Oysa gerçek şu. ABD Vietnem’da yenildi, Küba’da yenildi, Somali’de yenildi, Irak’ta yenildi, şimdi de 20 yılın sonunda Afganistan’dan çekilmek zorunda kaldılar. Üstelik bedelini ödeyecek dedikleri Taliban’a teslim ederek kaçarak. Bakmayın siz ABD Dışişleri Bakanı Antony Blinken’in ABD’nin Afganistan’dan ülkeye gelen terörü büyük oranda engellediğini, bu sebeple Afganistan misyonunun başarıyla sonuçlandığı martavalına. O klasik ABD yaklaşımı. Yenilse de kuyruğu dik tutmaya çalışır.
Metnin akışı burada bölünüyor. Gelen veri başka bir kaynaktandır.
(** What one call of [Next] can do to an object whose buffers are
    allocated. *)
Lemma Next_inv (it : iter) r it' :
  allocated it → Next it = (r, it') →
  allocated it'
  ∧ match r with
    | Return true =>
      0 ≤ DataBatch.num_batch_padd (out_ it') ≤ bsize it
      ∧ (reads it → DataBatch.data (out_ it') = [TBlob_data; TBlob_label])
    | Return false =>
      DataBatch.num_batch_padd (out_ it') = 0
      ∧ buffers_kept it it'
      ∧ DataBatch.data (out_ it') = DataBatch.data (out_ it)
      ∧ DataBatch.batch_size (out_ it') = DataBatch.batch_size (out_ it)
      ∧ num_overflow_ it' = num_overflow_ it
    | CheckFailed msg => msg = "number of input must be bigger than batch size"%string
    | _ => False
    end.
Proof.
  intros Ha Hnext. pose proof Ha as (Hbs & _ & _ & _ & Hblobs).
  destruct (reads_dec it) as [Hr|[Hsk Hh]].
  2:{ unfold Next in Hnext. rewrite Next_fuel_skip in Hnext by done.
      injection Hnext as <- <-. split; [exact Ha|]. simpl. split; [lia|].
      intros [?|?]; congruence. }
  destruct (decide (num_overflow_ it = 0)) as [Hv|Hv].
  2:{ unfold Next in Hnext. rewrite Next_fuel_pending in Hnext by done.
      injection Hnext as <- <-. split; [exact Ha|]. by repeat split. }
  unfold Next in Hnext. rewrite Next_fuel_reading in Hnext by done.
  pose proof (while_Next_inv (S (Z.to_nat (bsize it))) (entered it) 0) as Hw.
  destruct (while_Next _ (entered it) 0) as [r1 it1|it1 top].
  - destruct Hw as (-> & it0 & -> & Hst & _ & _); [by apply allocated_sized|simpl; lia..|].
    injection Hnext as <- <-.
    pose proof (steady_allocated _ _ Hst Ha) as Ha0.
    split; [by apply allocated_publish|]. split.
    + destruct Hst as (_&_&_&Hpd&_). simpl in *. rewrite Hpd. lia.
    + intros _. apply publish_blobs. by destruct Ha0 as (_&_&_&_&?).
  - destruct Hw as (Htop & Hst & Hv1 & Hkept & _); [by apply allocated_sized|simpl; lia..|].
    pose proof (steady_allocated _ _ Hst Ha) as Ha1.
    pose proof Hst as (Hp1 & _ & _ & Hpd1 & Hd1 & Hb1 & _). simpl in Htop, Hp1, Hpd1, Hd1, Hb1, Hv1.
    destruct (Z.eqb_spec top 0) as [Htop0|Htop0]; cbn [negb] in Hnext.
    { injection Hnext as <- <-. split; [done|].
      split; [done|]. split; [by apply Hkept|]. by repeat split. }
    destruct (BatchParam.round_batch (param_ it1)).
    2:{ injection Hnext as <- <-. split; [by apply allocated_publish|]. split.
        - simpl. rewrite Hp1. rewrite to_index_t_small by lia. lia.
        - intros _. apply publish_blobs. simpl. by destruct Ha1 as (_&_&_&_&?). }
    pose proof (for_refill_inv (S (Z.to_nat (bsize it)))
                  (set_base (IIterator.BeforeFirst (base_ it1)) (set_num_overflow 0 it1)) top 0) as Hf.
    destruct (for_refill _ _ top) as [r2 it2|it2 top2].
    + destruct Hf as (-> & Hst2);
        [apply (allocated_sized it1 Ha1)|simpl; rewrite Hp1; lia|simpl; rewrite Hp1; lia
        |reflexivity|simpl; rewrite Hp1; lia|].
      injection Hnext as <- <-. split; [|done].
      by apply (steady_allocated _ _ Hst2 Ha1).
    + destruct Hf as (-> & Hst2 & Hv2 & _);
        [apply (allocated_sized it1 Ha1)|simpl; rewrite Hp1; lia|simpl; rewrite Hp1; lia
        |reflexivity|simpl; rewrite Hp1; lia|].
      injection Hnext as <- <-.
      pose proof (steady_allocated _ _ Hst2 Ha1) as Ha2.
      split; [by apply (allocated_publish (set_padd _ it2))|]. split.
      * simpl. rewrite Hv2. simpl. rewrite Hp1.
        rewrite to_index_t_to_int, to_index_t_small by lia. lia.
      * intros _. apply publish_blobs. simpl. by destruct Ha2 as (_&_&_&_&?).
Qed.
End NextAlways.
(** * check-removed-services: a shallow embedding and its properties

    The script [scripts/services/check-removed-services.js] compares the
    ids of the records of a legacy JSON document with the names of the
    YAML files of a directory and writes one YAML file per legacy id that
    has no file.  This development embeds the script function by function
    and proves the properties stated about it.

    Conventions of the embedding.
    - A JavaScript string is the sequence of its code units; the model
      covers the code units below 256, one [ascii] each.
    - A JavaScript value coming out of [JSON.parse] is a [value].
    - An [async] function is a computation in the monad [io]: it reads
      and changes a [world] and either returns or throws ([outcome]); a
      rejected promise that is awaited is a [Throw].
    - What Node and js-yaml provide ([JSON.parse], [yaml.dump],
      [path.join], [path.parse]) is a parameter of the development, the
      class [Node]; [Posix] gives one instance to run the script on
      concrete inputs. *)

From Stdlib Require Import Ascii NArith ZArith.
From stdpp Require Import gmap strings list sorting pretty.

(** * Strings *)

Module Str.

Definition code (c : ascii) : N := N_of_ascii c.

Definition between (lo hi : N) (c : ascii) : bool :=
  ((lo <=? code c) && (code c <=? hi))%N.

(** [String.prototype.toLowerCase] on one code unit below 256: the
    letters A-Z and the Latin-1 capitals U+00C0-U+00DE (U+00D7, the
    multiplication sign, apart) move up by 32. *)
Definition lowerCaseUnit (c : ascii) : ascii :=
  if between 65 90 c || (between 192 222 c && negb (code c =? 215)%N)
  then ascii_of_N (code c + 32)
  else c.

Fixpoint toLowerCase (s : string) : string :=
  match s with
  | EmptyString => EmptyString
  | String c t => String (lowerCaseUnit c) (toLowerCase t)
  end.

(** [s.replace(re, '')] for a global regular expression [re] that
    matches single code units: every matching unit is dropped. *)
Fixpoint replace_all (re : ascii -> bool) (s : string) : string :=
  match s with
  | EmptyString => EmptyString
  | String c t =>
      if re c then replace_all re t else String c (replace_all re t)
  end.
ABD, kendi iradesi dışında gerçekleşeceği kesinleşen durumlarda da kendi izniyle gerçekleşmiş havası vermeye çalışır. Yani algıya oynar. ABD’nin yumuşak gücünün kaynağı devasa askeri gücüdür. Bunun yıpranmaması ve diğer ülkeler üzerindeki yaptırım gücünün azalmaması için her şeyi yapar. Artık silahla bir şey yapamayacağını kendisi de görüyor.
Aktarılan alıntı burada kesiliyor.